A uniform disk with mass m = 8.54 kg and radius R = 1.35 m lies in the x-y plane and centered at the origin. Three forces act in the +y-direction on the disk: 1) a force 333 N at the edge of the disk on the +x-axis, 2) a force 333 N at the edge of the disk on the –y-axis, and 3) a force 333 N acts at the edge of the disk at an angle θ = 39° above the –x-axis.

Question

A uniform disk with mass m = 8.54 kg and radius R = 1.35 m lies in the x-y plane and centered at the origin. Three forces act in the +y-direction on the disk: 1) a force 333 N at the edge of the disk on the +x-axis, 2) a force 333 N at the edge of the disk on the –y-axis, and 3) a force 333 N acts at the edge of the disk at an angle θ = 39° above the –x-axis.

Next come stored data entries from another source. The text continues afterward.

(** [intToStr] of the macOS tab, on a 64-bit [int]: the digit loop, and [-v]
    which wraps around. *)
Definition wrap64 (z : Z) : Z := (z + 9223372036854775808) mod 18446744073709551616 - 9223372036854775808.
Fixpoint digits_loop (fuel : nat) (v : Z) (s : string) : option string :=
  if 0 <? v then
    match fuel with
    | O => None
    | S f => digits_loop f (v / 10) (String (chr (48 + v mod 10)) s)
    end
  else Some s.
Definition intToStr (n : Z) : option string :=
  if n =? 0 then Some "0"
  else
    let v := if n <? 0 then wrap64 (- n) else n in
    match digits_loop (S (Z.to_nat (Z.log2 v))) v EmptyString with
    | Some s => Some (if n <? 0 then "-" +:+ s else s)
    | None => None
    end.

Definition darwin_ui (st : Launchd.Status) (svc : bool) : option Buttons :=
  if negb (Launchd.Installed st) then
    Some {| statusLabel := "Status: Not Installed"; startBtn := false; stopBtn := false; restartBtn := false; uninstallBtn := false;
       installBtn := true; bootCheck := false; bootChecked := false; viewLogsBtn := false; serviceMode := svc |}
  else if Launchd.Running st then
    pid ← intToStr (Launchd.PID st);
    Some {| statusLabel := "Status: Running (PID " +:+ pid +:+ ")"; startBtn := false; stopBtn := true; restartBtn := false;
       uninstallBtn := false; installBtn := false; bootCheck := true; bootChecked := Launchd.RunAtLoad st; viewLogsBtn := true;
       serviceMode := true |}
  else
    Some {| statusLabel := "Status: Stopped"; startBtn := true; stopBtn := false; restartBtn := false; uninstallBtn := true;
       installBtn := false; bootCheck := true; bootChecked := Launchd.RunAtLoad st; viewLogsBtn := true; serviceMode := true |}.
(** The Windows tab: the TAP label and the two buttons. *)
Definition windows_ui (st : Winsvc.TAPStatus) : string * bool * bool :=
  if Winsvc.TapInstalled st then ("TAP: Installed (" +:+ Winsvc.AdapterName st +:+ ")", false, true)
  else ("TAP: Not Installed", true, false).

(** ** Properties of launchd *)

(** Reading a string literal: a backslash takes the next byte as it is, a quote
    ends the literal; the value and what follows it. *)
Fixpoint read_literal (s : string) : option (string * string) :=
  match s with
  | EmptyString => None
  | String c t =>
      if Ascii.eqb c (chr 34) then Some (EmptyString, t)
      else if Ascii.eqb c "\" then
        match t with
        | EmptyString => None
        | String d u => match read_literal u with Some (v, rest) => Some (String d v, rest) | None => None end
        end
      else match read_literal t with Some (v, rest) => Some (String c v, rest) | None => None end
  end.
Lemma escape_cons (c : ascii) (s : string) :
  Launchd.escapeAppleScript (String c s) =
    (if Ascii.eqb c "\" then "\\" else if Ascii.eqb c (chr 34) then String "\" (str1 (chr 34)) else str1 c)
    +:+ Launchd.escapeAppleScript s.
Proof.
  unfold Launchd.escapeAppleScript. cbn [ReplaceByte]. destruct (Ascii.eqb c "\") eqn:E1.
  - reflexivity.
  - cbn [ReplaceByte]. by destruct (Ascii.eqb c (chr 34)).
Qed.

(** No command can leave the string literal of the AppleScript it is embedded
    in: whatever its bytes, quotes and backslashes included, reading the literal
    gives the command back and stops exactly at the closing quote. *)
Theorem escape_stays_inside (command rest : string) :
  read_literal (Launchd.escapeAppleScript command +:+ dq +:+ rest) = Some (command, rest).
Proof.
  induction command as [|c s IH]; [reflexivity|]. rewrite escape_cons, str_app_assoc.
  destruct (Ascii.eqb c "\") eqn:E1; [apply Ascii.eqb_eq in E1 as ->|destruct (Ascii.eqb c (chr 34)) eqn:E2; [apply Ascii.eqb_eq in E2 as ->|]].
  - change (read_literal (String "\" (String "\" (Launchd.escapeAppleScript s +:+ dq +:+ rest))) = Some (String "\" s, rest)).
    cbn. by rewrite IH.
  - change (read_literal (String "\" (String (chr 34) (Launchd.escapeAppleScript s +:+ dq +:+ rest))) = Some (String (chr 34) s, rest)).
    cbn. by rewrite IH.
  - change (read_literal (String c (Launchd.escapeAppleScript s +:+ dq +:+ rest)) = Some (String c s, rest)).
    cbn [read_literal]. by rewrite E2, E1, IH.
Qed.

1)What is the magnitude of the torque on the disk about the z axis due to F1?
449.55

2)What is the magnitude of the torque on the disk about the z axis due to F2?
0

3)What is the magnitude of the torque on the disk about the z axis due to F3?
349.365697

4)What is the x-component of the net torque about the z axis on the disk?
0

5)What is the y-component of the net torque about the z axis on the disk?
0

6) What is the z-component of the net torque about the z axis on the disk?
100.184303

7)What is the magnitude of the angular acceleration about the z axis of the disk?
12.87372622

8)If the disk starts from rest, what is the rotational energy of the disk after the forces have been applied for t = 1.6 s? (disk is starting from stop)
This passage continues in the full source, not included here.